It is a year to the day since the UK left the European Union, and one month since the new Trade and Cooperation Agreement took effect and the Transition Period ended, signalling the return of the UK to the world stage as an independent nation once again.
Despite what the naysayers have said, their worst predictions have not come to pass – goods continue to flow freely and our ports have not ground to a halt.
Importantly the deal the Prime Minister secured delivered on what many dismissed as impossible, that the UK and its institutions could once again be fully independent.
As the source of UK sovereignty is within our country and not outside, for the first time in over forty years we are truly able to make vital choices for the British people and ensure we act in their interests.
This newfound independence presents the country with myriad opportunities to reshape how we do things across the economy.
As the Government seeks to build back better and recover from the impacts of the pandemic, there has never been a more important time to consider the options available to us to stimulate business dynamism and innovation, ensure that our markets are open and competitive and that businesses can scale up unencumbered by any unnecessary administrative burdens.
So it is a privilege to have been asked by the Prime Minister to lead the new Taskforce for Innovation and Growth through Regulatory Reform.
The group has been convened to scope out and propose options for how the UK can take advantage of our newfound regulatory freedoms outside the EU.
Alongside my colleagues Theresa Villiers and George Freeman, we will consider options we think will drive innovation, reduce barriers to entry and growth, cut red tape for business, and support growth right across our economy.
We will engage with parliamentarians, business leaders and policymakers, and report back to the Prime Minister before the end of April with our findings.
We are not trying to find areas to deregulate for the sake of it.
Our approach will differ from previous forays in this area, not least because our departure from the EU has greatly widened the range of policy options available.
We will start by setting out a new approach to over complicated regulation emanating from the EU, a situation often exacerbated by the fact that the CJEU had become a supranational lawmaker.
We will also focus on 21st century industries where the UK can, with the right regime, have a cutting-edge advantage.
We are now free to find ways to reduce administrative barriers to scaling up productive businesses; and to tailor any necessary processes to the needs of UK start-ups and SMEs.
When we were tied into the EU, regulations were constricting our key industries.
Brussels is too often motivated by producer interests rather than championing the consumer.
We have a real opportunity now to be nimble, and focus on SMEs instead of the EU’s one-size-fits-all approach which overwhelmingly favours big business.
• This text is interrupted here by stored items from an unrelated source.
Lemma analyze_body_overflow i v env op c :
  operations !! i = Some op →
  operationCounts !! i = Some c →
  registered (store env) op →
  Uint256.MAX < opGas (store env) avgDataSize op ∨
  Uint256.MAX < totalGas v + opGas (store env) avgDataSize op * c →
  body i v env = (inl ArithmeticOverflow, env).
Proof.
  intros Hop Hc Hreg Hov. unfold registered, opGas in *.
  unfold analyze_body. exec_unfold. rewrite Hop, Hc.
  destruct (N.ltb_spec 0 (baseCost (costOf (store env) op))); [|lia]. simpl.
  leb_cases; try done; lia.
Qed.

Lemma analyze_body_ok i v env op c :
  operations !! i = Some op →
  operationCounts !! i = Some c →
  registered (store env) op →
  opGas (store env) avgDataSize op <= Uint256.MAX →
  totalGas v + opGas (store env) avgDataSize op * c <= Uint256.MAX →
  totalOps v <= totalGas v →
  body i v env =
    (inr (advance avgDataSize (store env) op c v),
     mkEnv (store env) (logs env ++ advisories contractAddress (store env) [op] [c])).
Proof.
  intros Hop Hc Hreg Hg Hsum Hinv.
  assert (c <= opGas (store env) avgDataSize op * c) as Hle.
  { unfold registered, opGas in *. nia. }
  unfold advance, advisories. rewrite suggestionsFor_one.
  unfold registered, opGas, flagged in *. simpl in *.
  unfold analyze_body. exec_unfold. rewrite Hop, Hc.
  destruct (N.ltb_spec 0 (baseCost (costOf (store env) op))); [|lia]. simpl.
  destruct (N.leb_spec (perByteCost (costOf (store env) op) * avgDataSize)
                       Uint256.MAX); [|lia]. simpl.
  destruct (N.leb_spec (baseCost (costOf (store env) op) +
                        perByteCost (costOf (store env) op) * avgDataSize)
                       Uint256.MAX); [|lia]. simpl.
  match goal with |- context [?a * c <=? ?b] =>
    destruct (N.leb_spec (a * c) b); [|lia] end. simpl.
  match goal with |- context [totalGas v + ?a <=? ?b] =>
    destruct (N.leb_spec (totalGas v + a) b); [|lia] end. simpl.
  destruct (N.leb_spec (totalOps v + c) Uint256.MAX); [|lia]. simpl.
  destruct (N.ltb_spec 10000 (baseCost (costOf (store env) op)));
    destruct (N.ltb_spec 5 c); simpl;
    destruct (decide _) as [[]|Hn]; try lia;
    try (exfalso; apply Hn; split; lia);
    rewrite ?appendString_snoc, ?app_nil_r; try done.
  all: by destruct env.
Qed.

Lemma advance_invariant s op c v :
  registered s op →
  totalOps v <= totalGas v →
  totalOps (advance avgDataSize s op c v) <= totalGas (advance avgDataSize s op c v).
Proof.
  intros Hreg Hinv.
  assert (c <= opGas s avgDataSize op * c) by (unfold registered, opGas in *; nia).
  unfold advance. simpl. lia.
Qed.

End Iteration.

(** ** The aggregation loop *)

Lemma drop_eq_cons {A} (l : list A) (i : nat) (x : A) (t : list A) :
  drop i l = x :: t → l !! i = Some x ∧ drop (S i) l = t.
Proof.
  intros H. split.
  - rewrite <- (Nat.add_0_r i), <- lookup_drop, H. done.
  - replace (S i) with (i + 1)%nat by lia.
    rewrite <- drop_drop, H. done.
Qed.

Section Outcome.
Variable s : Storage.
Variable avgDataSize : N.

Local Abbreviation gas := (opGas s avgDataSize).

Lemma suggestionsFor_cons op c ops cs :
  suggestionsFor s (op :: ops) (c :: cs) =
  suggestionsFor s [op] [c] ++ suggestionsFor s ops cs.
Proof.
  unfold suggestionsFor. simpl. rewrite !filter_cons, filter_nil.
  by destruct (decide (flagged s (op, c))).
Qed.

Lemma finalLocals_cons op c ops cs v :
  finalLocals s avgDataSize ops cs (advance avgDataSize s op c v) =
  finalLocals s avgDataSize (op :: ops) (c :: cs) v.
Proof.
  unfold finalLocals, advance. simpl.
  rewrite (suggestionsFor_cons op c ops cs), <- app_assoc.
  f_equal; lia.
Qed.

(** A batch of registered operations whose accumulation is representable
    runs to the end. *)
Lemma outcome_ok ops : ∀ cs v,
  length ops = length cs →
  Forall (registered s) ops →
  Forall (λ op, gas op <= Uint256.MAX) ops →
  totalGas v + gasSum s avgDataSize ops cs <= Uint256.MAX →
  outcome s avgDataSize ops cs v = inr (finalLocals s avgDataSize ops cs v).
Proof.
  induction ops as [|op ops IH]; intros [|c cs] v Hlen Hreg Hfit Hsum;
    simplify_eq/=.
  - unfold finalLocals. simpl. rewrite app_nil_r, !N.add_0_r. by destruct v.
  - inversion_clear Hreg. inversion_clear Hfit.
    rewrite decide_True by done.
    rewrite decide_True by (split; [done | lia]).
    rewrite IH; [by rewrite finalLocals_cons | done.. |].
    unfold advance. simpl. lia.
Qed.

(** Conversely, a run that reaches the end met only registered operations
    and representable values, and ends with the exact totals. *)
Lemma outcome_inv ops : ∀ cs v v',
  length ops = length cs →
  totalGas v <= Uint256.MAX →
  outcome s avgDataSize ops cs v = inr v' →
  Forall (registered s) ops ∧
  Forall (λ op, gas op <= Uint256.MAX) ops ∧
  totalGas v + gasSum s avgDataSize ops cs <= Uint256.MAX ∧
  v' = finalLocals s avgDataSize ops cs v.
Proof.
  induction ops as [|op ops IH]; intros [|c cs] v v' Hlen Hv Hout;
    simplify_eq/=.
  - unfold finalLocals. simpl. rewrite app_nil_r, !N.add_0_r.
    destruct v'. repeat split; auto.
  - destruct (decide (registered s op)) as [Hreg|]; [|done].
    destruct (decide _) as [[Hfit Hsum]|]; [|done].
    apply IH in Hout as (Hregs & Hfits & Hsums & ->);
      [| done | by unfold advance].
    rewrite finalLocals_cons. unfold advance in Hsums. simpl in Hsums.
    repeat split; [by constructor | by constructor | lia].
Qed.

(** The loop stops at the first unregistered operation when everything
    before it is registered and accumulates without overflow. *)
Lemma outcome_unknown pre bad rest : ∀ cs v,
  length (pre ++ bad :: rest) = length cs →
  Forall (registered s) pre →
  Forall (λ op, gas op <= Uint256.MAX) pre →
  totalGas v + gasSum s avgDataSize pre cs <= Uint256.MAX →
  ¬ registered s bad →
  outcome s avgDataSize (pre ++ bad :: rest) cs v = inl UnknownOperation.
Proof.
  induction pre as [|op pre IH]; intros [|c cs] v Hlen Hreg Hfit Hsum Hbad;
    simplify_eq/=.
  - by rewrite decide_False.
  - inversion_clear Hreg. inversion_clear Hfit.
    rewrite decide_True by done.
    rewrite decide_True by (split; [done | lia]).
    apply IH; try done. unfold advance. simpl. lia.
Qed.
Our taskforce will identify opportunities to drive innovation and accelerate the commercialisation and safe adoption of new technologies, cementing the UK’s position as a global science and technology superpower.
We can now firmly ground ourselves into a common law system where the assumption is to allow things rather than prohibit them.
The state should not be directing what businesses do – we should generally favour allowing things unless Parliament explicitly says no.
Such an approach is what will allow our nascent businesses – from AI to biotech – to thrive.
Brexit rests on fact that a modern economy needs to be relatively light on its feet and to ensure this, the UK has at last got the levers in our hands and be able to do what we need to. Sovereignty is not meaningless.
As a country we can now act further and set our rules in ways that suits us. And we are excited to be helping realise this ambition, and to see our businesses flourish unshackled from the EU.